(* ===== verification/Sha256.v ===== *)
(** * SHA-256 and hexadecimal encoding

    Go's [crypto/sha256.Sum256] and [encoding/hex.EncodeToString], on 32-bit
    words kept in [Z].  The examples are the published test vectors. *)

From S2P Require Import Prelude GoStrings.

Local Open Scope Z_scope.

(** ** 32-bit words *)

Definition w32 (z : Z) : Z := Z.land z (Z.ones 32).
Definition rotr (n x : Z) : Z := Z.lor (Z.shiftr x n) (w32 (Z.shiftl x (32 - n))).

Definition Ch (x y z : Z) : Z := Z.lxor (Z.land x y) (Z.land (Z.lxor x (Z.ones 32)) z).
Definition Maj (x y z : Z) : Z := Z.lxor (Z.lxor (Z.land x y) (Z.land x z)) (Z.land y z).
Definition Sigma0 (x : Z) : Z := Z.lxor (Z.lxor (rotr 2 x) (rotr 13 x)) (rotr 22 x).
Definition Sigma1 (x : Z) : Z := Z.lxor (Z.lxor (rotr 6 x) (rotr 11 x)) (rotr 25 x).
Definition sigma0 (x : Z) : Z := Z.lxor (Z.lxor (rotr 7 x) (rotr 18 x)) (Z.shiftr x 3).
Definition sigma1 (x : Z) : Z := Z.lxor (Z.lxor (rotr 17 x) (rotr 19 x)) (Z.shiftr x 10).

Definition round_constants : list Z :=
  [1116352408; 1899447441; 3049323471; 3921009573; 961987163; 1508970993;
   2453635748; 2870763221; 3624381080; 310598401; 607225278; 1426881987;
   1925078388; 2162078206; 2614888103; 3248222580; 3835390401; 4022224774;
   264347078; 604807628; 770255983; 1249150122; 1555081692; 1996064986;
   2554220882; 2821834349; 2952996808; 3210313671; 3336571891; 3584528711;
   113926993; 338241895; 666307205; 773529912; 1294757372; 1396182291;
   1695183700; 1986661051; 2177026350; 2456956037; 2730485921; 2820302411;
   3259730800; 3345764771; 3516065817; 3600352804; 4094571909; 275423344;
   430227734; 506948616; 659060556; 883997877; 958139571; 1322822218;
   1537002063; 1747873779; 1955562222; 2024104815; 2227730452; 2361852424;
   2428436474; 2756734187; 3204031479; 3329325298].

Definition initial_hash : list Z :=
  [1779033703; 3144134277; 1013904242; 2773480762; 1359893119; 2600822924;
   528734635; 1541459225].

(** ** Padding and the message schedule *)

(** [n] as [k] bytes, most significant first. *)
Fixpoint be_bytes (k : nat) (n : Z) : list Z :=
  match k with
  | O => []
  | S k' => Z.land (Z.shiftr n (8 * Z.of_nat k')) 255 :: be_bytes k' n
  end.

Definition pad_message (l : list Z) : list Z :=
  let n := Z.of_nat (length l) in
  l ++ [128] ++ replicate (Z.to_nat ((55 - n) mod 64)) 0 ++ be_bytes 8 (8 * n).

(** A big-endian word from four bytes. *)
Fixpoint words_of_bytes (l : list Z) : list Z :=
  match l with
  | a :: b :: c :: d :: l' =>
      (Z.shiftl a 24 + Z.shiftl b 16 + Z.shiftl c 8 + d) :: words_of_bytes l'
  | _ => []
  end.

(** The schedule: [win] holds the last sixteen words, and [n] more are produced. *)
Fixpoint schedule (n : nat) (win : list Z) : list Z :=
  match n with
  | O => []
  | S n' =>
      match win with
      | w0 :: rest =>
          let w1 := nth 0 rest 0 in
          let w9 := nth 8 rest 0 in
          let w14 := nth 13 rest 0 in
          w0 :: schedule n' (rest ++ [w32 (sigma1 w14 + w9 + sigma0 w1 + w0)])
      | [] => []
      end
  end.

(** ** Compression *)

Definition sha_round (h : list Z) (kw : Z * Z) : list Z :=
  match h with
  | [a; b; c; d; e; f; g; hh] =>
      let t1 := hh + Sigma1 e + Ch e f g + kw.1 + kw.2 in
      let t2 := Sigma0 a + Maj a b c in
      [w32 (t1 + t2); a; b; c; w32 (d + t1); e; f; g]
  | _ => h
  end.

Definition sha_block (h block : list Z) : list Z :=
  let h' := foldl sha_round h (zip round_constants (schedule 64 block)) in
  zip_with (fun x y => w32 (x + y)) h h'.

Fixpoint sha_blocks (fuel : nat) (h words : list Z) : list Z :=
  match fuel with
  | O => h
  | S n => match words with
           | [] => h
           | _ => sha_blocks n (sha_block h (take 16 words)) (drop 16 words)
           end
  end.

(** [sha256.Sum256], as its 32 bytes. *)
Definition Sum256 (s : string) : list Z :=
  let words := words_of_bytes (pad_message (bytes_of s)) in
  mjoin (be_bytes 4 <$> sha_blocks (length words) initial_hash words).

(** ** Hexadecimal *)

Definition hex_char (d : Z) : ascii :=
  if d <? 10 then ascii_of_Z (48 + d) else ascii_of_Z (87 + d).

(** [hex.EncodeToString]. *)
Fixpoint hex_EncodeToString (l : list Z) : string :=
  match l with
  | [] => EmptyString
  | b :: l' => String (hex_char (Z.shiftr b 4)) (String (hex_char (Z.land b 15)) (hex_EncodeToString l'))
  end.

(** [binary.BigEndian.Uint64]. *)
Definition BigEndian_Uint64 (l : list Z) : Z :=
  foldl (fun acc b => Z.shiftl acc 8 + b) 0 (take 8 l).

(** ** Test vectors *)

Example sha256_empty :
  hex_EncodeToString (Sum256 "") = "e3b0c44298fc1c149afbf4c8996fb92427ae41e4649b934ca495991b7852b855".
Proof. vm_compute. reflexivity. Qed.

Example sha256_abc :
  hex_EncodeToString (Sum256 "abc") = "ba7816bf8f01cfea414140de5dae2223b00361a396177a9cb410ff61f20015ad".
Proof. vm_compute. reflexivity. Qed.

Example sha256_two_blocks :
  hex_EncodeToString (Sum256 "abcdbcdecdefdefgefghfghighijhijkijkljklmklmnlmnomnopnopq")
  = "248d6a61d20638b8e5c026930c3e6039a33ce45964ff2167f6ecedd419db06c1".
Proof. vm_compute. reflexivity. Qed.

(** ** Lemmas *)

Lemma be_bytes_range k n : Forall (fun b => 0 <= b < 256) (be_bytes k n).
Proof.
  induction k as [|k IH]; constructor; [|done].
  change 255 with (Z.ones 8). rewrite Z.land_ones by lia.
  apply Z.mod_pos_bound. lia.
Qed.

(** The digest is made of bytes. *)
Lemma Sum256_range s : Forall (fun b => 0 <= b < 256) (Sum256 s).
Proof.
  unfold Sum256. induction (sha_blocks _ _ _) as [|w ws IH]; [constructor|].
  change (Forall (fun b => 0 <= b < 256) (be_bytes 4 w ++ mjoin (be_bytes 4 <$> ws))). apply Forall_app. split; [apply be_bytes_range|done].
Qed.

Lemma BigEndian_Uint64_range l :
  Forall (fun b => 0 <= b < 256) l -> 0 <= BigEndian_Uint64 l < 2 ^ 64.
Proof.
  intros Hl. unfold BigEndian_Uint64.
  assert (forall k acc m, (length m <= k)%nat -> Forall (fun b => 0 <= b < 256) m -> 0 <= acc ->
            0 <= foldl (fun acc b => Z.shiftl acc 8 + b) acc m < (acc + 1) * 256 ^ Z.of_nat k) as H.
  { induction k as [|k IH]; intros acc m Hk Hm Ha.
    - destruct m; simpl in *; lia.
    - destruct m as [|b m]; simpl in *.
      + pose proof (Z.pow_pos_nonneg 256 (Z.of_nat (S k))). nia.
      + inversion Hm; subst. rewrite Z.shiftl_mul_pow2 by lia.
        destruct (IH (acc * 2 ^ 8 + b) m) as [? Hlt]; [lia|done|lia|]. split; [done|].
        eapply Z.lt_le_trans; [exact Hlt|].
        replace (Z.of_nat (S k)) with (Z.succ (Z.of_nat k)) by lia.
        rewrite Z.pow_succ_r by lia.
        pose proof (Z.pow_pos_nonneg 256 (Z.of_nat k)). nia. }
  apply (H 8%nat 0 (take 8 l)); [rewrite length_take; lia|by apply Forall_take|lia].
Qed.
····················
Return only the lines above that run from the opening line through the line containing "2554220882; 2821834349; 2952996808;", exactly as written.

(* ===== verification/Sha256.v ===== *)
(** * SHA-256 and hexadecimal encoding

    Go's [crypto/sha256.Sum256] and [encoding/hex.EncodeToString], on 32-bit
    words kept in [Z].  The examples are the published test vectors. *)

From S2P Require Import Prelude GoStrings.

Local Open Scope Z_scope.

(** ** 32-bit words *)

Definition w32 (z : Z) : Z := Z.land z (Z.ones 32).
Definition rotr (n x : Z) : Z := Z.lor (Z.shiftr x n) (w32 (Z.shiftl x (32 - n))).

Definition Ch (x y z : Z) : Z := Z.lxor (Z.land x y) (Z.land (Z.lxor x (Z.ones 32)) z).
Definition Maj (x y z : Z) : Z := Z.lxor (Z.lxor (Z.land x y) (Z.land x z)) (Z.land y z).
Definition Sigma0 (x : Z) : Z := Z.lxor (Z.lxor (rotr 2 x) (rotr 13 x)) (rotr 22 x).
Definition Sigma1 (x : Z) : Z := Z.lxor (Z.lxor (rotr 6 x) (rotr 11 x)) (rotr 25 x).
Definition sigma0 (x : Z) : Z := Z.lxor (Z.lxor (rotr 7 x) (rotr 18 x)) (Z.shiftr x 3).
Definition sigma1 (x : Z) : Z := Z.lxor (Z.lxor (rotr 17 x) (rotr 19 x)) (Z.shiftr x 10).

Definition round_constants : list Z :=
  [1116352408; 1899447441; 3049323471; 3921009573; 961987163; 1508970993;
   2453635748; 2870763221; 3624381080; 310598401; 607225278; 1426881987;
   1925078388; 2162078206; 2614888103; 3248222580; 3835390401; 4022224774;
   264347078; 604807628; 770255983; 1249150122; 1555081692; 1996064986;
   2554220882; 2821834349; 2952996808; 3210313671; 3336571891; 3584528711;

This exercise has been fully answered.